(Records from a data collection)
++++
Lemma int64_wrap_wrap a : int64_wrap (int64_wrap a) = int64_wrap a.
Proof. apply int64_wrap_id, int64_wrap_ok. Qed.
End Int64.

#[export] Hint Resolve int64_wrap_ok : int64.
#[export] Hint Rewrite int64_wrap_add_l int64_wrap_add_r int64_wrap_sub_l
  int64_wrap_sub_r int64_wrap_wrap : int64.

(** Drops the inner wraps of nested [int64] arithmetic and compares the
    arguments of what is left. *)
Ltac wrap_solve := autorewrite with int64; try (f_equal; lia).
(** Drops a wrap whose argument [lia] shows to be in range. *)
Ltac wrap_exact :=
  repeat match goal with
  | |- context [int64_wrap ?z] =>
      rewrite (int64_wrap_id z) by (unfold int64_ok, MinInt64, MaxInt64 in *; lia)
  | H : context [int64_wrap ?z] |- _ =>
      rewrite (int64_wrap_id z) in H by (unfold int64_ok, MinInt64, MaxInt64 in *; lia)
  end.

(** ** Unspecified choices of the Go runtime *)

(** Go leaves two things open that the modelled code observes: the order in
    which [range] visits a map, and the order [sort.Slice] gives to elements
    that compare equal.  Every definition that depends on them takes a
    [GoRuntime]; theorems hold for all of them. *)
Definition weak_order {A} (less : A → A → bool) : Prop :=
  (∀ x, less x x = false) ∧
  (∀ x y z, less x y = true → less y z = true → less x z = true) ∧
  (∀ x y z, less x y = false → less y z = false → less x z = false).

Class GoRuntime := {
  range_map : ∀ {V : Type}, gmap string V → list (string * V);
  range_map_perm : ∀ {V : Type} (m : gmap string V), range_map m ≡ₚ map_to_list m;
  sort_slice : ∀ {A : Type}, (A → A → bool) → list A → list A;
  sort_slice_perm : ∀ {A : Type} (less : A → A → bool) l, sort_slice less l ≡ₚ l;
  sort_slice_sorted : ∀ {A : Type} (less : A → A → bool) l,
    weak_order less → StronglySorted (λ x y, less y x = false) (sort_slice less l);
}.

(** The sort keys of the program are instants and names. *)
Lemma weak_order_ltb {A} (key : A → Z) : weak_order (λ a b, (key a <? key b)%Z).
Proof.
  unfold weak_order. split_and!.
  - intros x. apply Z.ltb_irrefl.
  - intros x y z. rewrite !Z.ltb_lt. lia.
  - intros x y z. rewrite !Z.ltb_ge. lia.
Qed.

Lemma StronglySorted_implies {A} (R R' : A → A → Prop) l :
  (∀ x y, R x y → R' x y) → StronglySorted R l → StronglySorted R' l.
Proof.
  intros HR. induction 1 as [|x l _ IH Hx]; constructor; [done|]. eapply Forall_impl; [exact Hx|auto].
Qed.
++++
# ASSIGNMENT
With nothing left out, return each entry exactly.

# TASK RESPONSE
Lemma int64_wrap_wrap a : int64_wrap (int64_wrap a) = int64_wrap a.
Proof. apply int64_wrap_id, int64_wrap_ok. Qed.
End Int64.

#[export] Hint Resolve int64_wrap_ok : int64.
#[export] Hint Rewrite int64_wrap_add_l int64_wrap_add_r int64_wrap_sub_l
  int64_wrap_sub_r int64_wrap_wrap : int64.

(** Drops the inner wraps of nested [int64] arithmetic and compares the
    arguments of what is left. *)
Ltac wrap_solve := autorewrite with int64; try (f_equal; lia).
(** Drops a wrap whose argument [lia] shows to be in range. *)
Ltac wrap_exact :=
  repeat match goal with
  | |- context [int64_wrap ?z] =>
      rewrite (int64_wrap_id z) by (unfold int64_ok, MinInt64, MaxInt64 in *; lia)
  | H : context [int64_wrap ?z] |- _ =>
      rewrite (int64_wrap_id z) in H by (unfold int64_ok, MinInt64, MaxInt64 in *; lia)
  end.

(** ** Unspecified choices of the Go runtime *)

(** Go leaves two things open that the modelled code observes: the order in
    which [range] visits a map, and the order [sort.Slice] gives to elements
    that compare equal.  Every definition that depends on them takes a
    [GoRuntime]; theorems hold for all of them. *)
Definition weak_order {A} (less : A → A → bool) : Prop :=
  (∀ x, less x x = false) ∧
  (∀ x y z, less x y = true → less y z = true → less x z = true) ∧
  (∀ x y z, less x y = false → less y z = false → less x z = false).

Class GoRuntime := {
  range_map : ∀ {V : Type}, gmap string V → list (string * V);
  range_map_perm : ∀ {V : Type} (m : gmap string V), range_map m ≡ₚ map_to_list m;
  sort_slice : ∀ {A : Type}, (A → A → bool) → list A → list A;
  sort_slice_perm : ∀ {A : Type} (less : A → A → bool) l, sort_slice less l ≡ₚ l;
  sort_slice_sorted : ∀ {A : Type} (less : A → A → bool) l,
    weak_order less → StronglySorted (λ x y, less y x = false) (sort_slice less l);
}.

(** The sort keys of the program are instants and names. *)
Lemma weak_order_ltb {A} (key : A → Z) : weak_order (λ a b, (key a <? key b)%Z).
Proof.
  unfold weak_order. split_and!.
  - intros x. apply Z.ltb_irrefl.
  - intros x y z. rewrite !Z.ltb_lt. lia.
  - intros x y z. rewrite !Z.ltb_ge. lia.
Qed.

Lemma StronglySorted_implies {A} (R R' : A → A → Prop) l :
  (∀ x y, R x y → R' x y) → StronglySorted R l → StronglySorted R' l.
Proof.
  intros HR. induction 1 as [|x l _ IH Hx]; constructor; [done|]. eapply Forall_impl; [exact Hx|auto].
Qed.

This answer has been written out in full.